• **WHAT YOU ARE ASKED TO DO**
Only these lines are needed: the first line of the entries below through the line with "together. *)", each returned exactly.

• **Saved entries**
• • • • • • •
(** X6. For a positive step a sequence of [len_seq] frames gives no window
    when [len_seq <= window_size] and
    [1 + (len_seq - window_size - 1) // step_size] windows otherwise; the
    pool of a new epoch holds as many windows as its training sequences give
    together. *)
Theorem pool_size rnd (dd : basedir) (fd : flow_store) (seqs : list string)
    (ws step bs : Z) (e : Epoch) :
  0 < step ->
  Epoch_init rnd dd fd seqs ws step bs = Ok e ->
  (forall seq_no len_seq p,
     sequence_windows ws step seq_no len_seq = Ok p ->
     Z.of_nat (length p) = window_count ws step len_seq)
  /\ exists dirs,
       Forall2 (fun seq_no dir => fd !! seq_no = Some dir) seqs dirs
       /\ Z.of_nat (length (window_idxs e))
          = foldr Z.add 0
              (map (fun dir => window_count ws step (Z.of_nat (size dir))) dirs).
Proof.
  intros Hstep Hinit.
  assert (forall seq_no len_seq p,
            sequence_windows ws step seq_no len_seq = Ok p ->
            Z.of_nat (length p) = window_count ws step len_seq) as Hcount.
  { intros seq_no len_seq p Hp. apply sequence_windows_inv in Hp as [_ ->].
    rewrite length_map, range_items_length. apply range_length_count. exact Hstep. }
  split; [exact Hcount|].
  apply Epoch_init_inv in Hinit
    as (_ & Hfd & _ & Hws & Hst & _ & parts & Hparts & Hperm).
  assert (length (window_idxs e) = length (concat parts)) as ->
    by (rewrite Hperm; reflexivity).
  clear Hperm. unfold partition_of in Hparts.
  rewrite Hfd, Hws, Hst in Hparts.
  induction Hparts as [|seq_no p rest parts (dir & Hdir & Hp) _ (dirs & Hdirs & IH)].
  - exists []. split; [constructor|reflexivity].
  - exists (dir :: dirs). split; [constructor; assumption|].
    simpl. rewrite length_app, Nat2Z.inj_add, IH, (Hcount _ _ _ Hp). reflexivity.
Qed.

(** X7. For a positive step, every window in the pool of a new epoch belongs
    to a training sequence, and every frame number in its range lies between
    1 and the number of flow files of that sequence: [get_sample] asks for
    no frame 0 and for no frame past the end. *)
Theorem pool_window_frames rnd (dd : basedir) (fd : flow_store) (seqs : list string)
    (ws step bs : Z) (e : Epoch) (seq_no : string) (lo hi : Z) :
  0 < step ->
  Epoch_init rnd dd fd seqs ws step bs = Ok e ->
  (seq_no, (lo, hi)) ∈ window_idxs e ->
  seq_no ∈ seqs
  /\ exists dir, fd !! seq_no = Some dir
       /\ forall f, f ∈ range_items lo hi 1 -> 1 <= f <= Z.of_nat (size dir).
Proof.
  intros Hstep Hinit Hw.
  destruct (pool_windows _ _ _ _ _ _ _ _ _ Hstep Hinit Hw)
    as (seq' & dir & s & Hdir & Hs & [= -> -> ->]).
  split.
  - apply Epoch_init_inv in Hinit as (_ & _ & _ & _ & _ & _ & parts & Hparts & Hperm).
    rewrite Hperm in Hw.
    apply (partition_windows_seq _ _ _ _ Hparts) in Hw. exact Hw.
  - exists dir. split; [exact Hdir|]. intros f Hf.
    apply list_elem_of_lookup in Hf as [i Hi].
    apply range_items_lookup in Hi as [-> Hlt].
    rewrite range_length_unit in Hlt. lia.
Qed.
• • • • • • •
• **RESPONSE FOR THIS EXERCISE**
(** X6. For a positive step a sequence of [len_seq] frames gives no window
    when [len_seq <= window_size] and
    [1 + (len_seq - window_size - 1) // step_size] windows otherwise; the
    pool of a new epoch holds as many windows as its training sequences give
    together. *)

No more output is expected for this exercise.